Наконец, странно было мстить за погром тем способом, который мог вызвать его повторение. Богров побоялся стрелять в царя, решив, что покушение на премьер-министра не повлечет серьезных эксцессов. Но его расчет был очень рискованным. Киев оказался буквально на волосок от межнационального конфликта. Состоятельные евреи в панике бежали из города. На вокзале творилось что-то невообразимое. На следующий день после покушения с маневров были отозваны три казачьих полка, которые разместили в Подоле. Делалось это не из симпатий к еврейскому населению, а в стремлении не допустить беспорядков в присутствии императора. Тем не менее крайне правые обрушили на представителей власти град упреков: такую бы расторопность и решительность чуть пораньше, глядишь, и удалось бы предотвратить покушение.
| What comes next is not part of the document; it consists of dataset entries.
Lemma thread_step_good rb th tr i :
  good rb th tr → len (claims tr) < 2 ^ 62 →
  ∃ rb' (p : pc T) ev, thread_step rb (th i) = Ret (rb', p, ev) ∧
    good rb' (<[i := p]> th) (tr ++ ev) ∧ (length (claims ev) <= 1)%nat.
Proof.
  intros Hg Hsmall.
  assert (writing (th i) = None →
    ∃ rb' (p : pc T) ev, pop_step rb (th i) = Ret (rb', p, ev) ∧
      good rb' (<[i := p]> th) (tr ++ ev) ∧ (length (claims ev) <= 1)%nat) as Hpop.
  { intros Hw. destruct (pop_step_good rb th tr i Hg Hsmall Hw) as (rb' & p & ev & ? & ? & E).
    exists rb', p, ev. rewrite E. split_and!; [done|done|cbn; lia]. }
  pose proof (push_step_good rb th tr i Hg Hsmall) as Hpush.
  destruct (th i); cbn [thread_step writing reading] in *; auto.
Qed.

Lemma begin_good s tr i (p : pc T) :
  good (ring s) (threads s) tr → (∀ cl hd, pc_ok (ring s) cl hd p) →
  writing p = None → reading p = None →
  good (ring (begin s i p)) (threads (begin s i p)) (tr ++ []).
Proof.
  intros (cl & hd & Hinv & Hh) Hok Hw Hr. unfold begin.
  destruct (threads s i) eqn:Hi; try (by rewrite (right_id_L [] (++)); exists cl, hd).
  exists cl, hd. cbn [ring threads]. split.
  - apply inv_move; [done|done|by rewrite Hi|by rewrite Hi].
  - apply hist_move; [done|by rewrite Hi|done..].
Qed.

Lemma act_good (a : action T) s tr :
  good (ring s) (threads s) tr → len (claims tr) < 2 ^ 62 →
  ∃ s' ev, act a s = Ret (s', ev) ∧ good (ring s') (threads s') (tr ++ ev) ∧
    (length (claims ev) <= 1)%nat.
Proof.
  intros Hg Hsmall. destruct a as [i v|i|i]; cbn [act].
  - eexists _, []. split_and!; [done|by apply begin_good|cbn; lia].
  - eexists _, []. split_and!; [done|by apply begin_good|cbn; lia].
  - destruct (thread_step_good (ring s) (threads s) tr i Hg Hsmall)
      as (rb & p & ev & -> & Hg' & Hc). by eexists _, _.
Qed.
В.Н. Коковцов, сменивший Столыпина на посту главы правительства, вспоминал упреки одного влиятельного правого деятеля: «Вот, Ваше превосходительство, представлявшийся прекрасный случай ответить на выстрел Богрова хорошеньким еврейским погромом, теперь пропал, потому что вы изволили вызвать войска для защиты евреев»
[416].
Был ли Богров мстителем из черты оседлости или же его национальность не играла существенной роли в замысле? Ответ на этот вопрос он унес в могилу. Перед казнью убийце предложили встретиться с раввином. Он спросил, можно ли поговорить с ним наедине. Разрешение не было дано, и Богров отказался от встречи. Владимир Богров высказал предположение, что его брат хотел открыть раввину тайну своего преступления.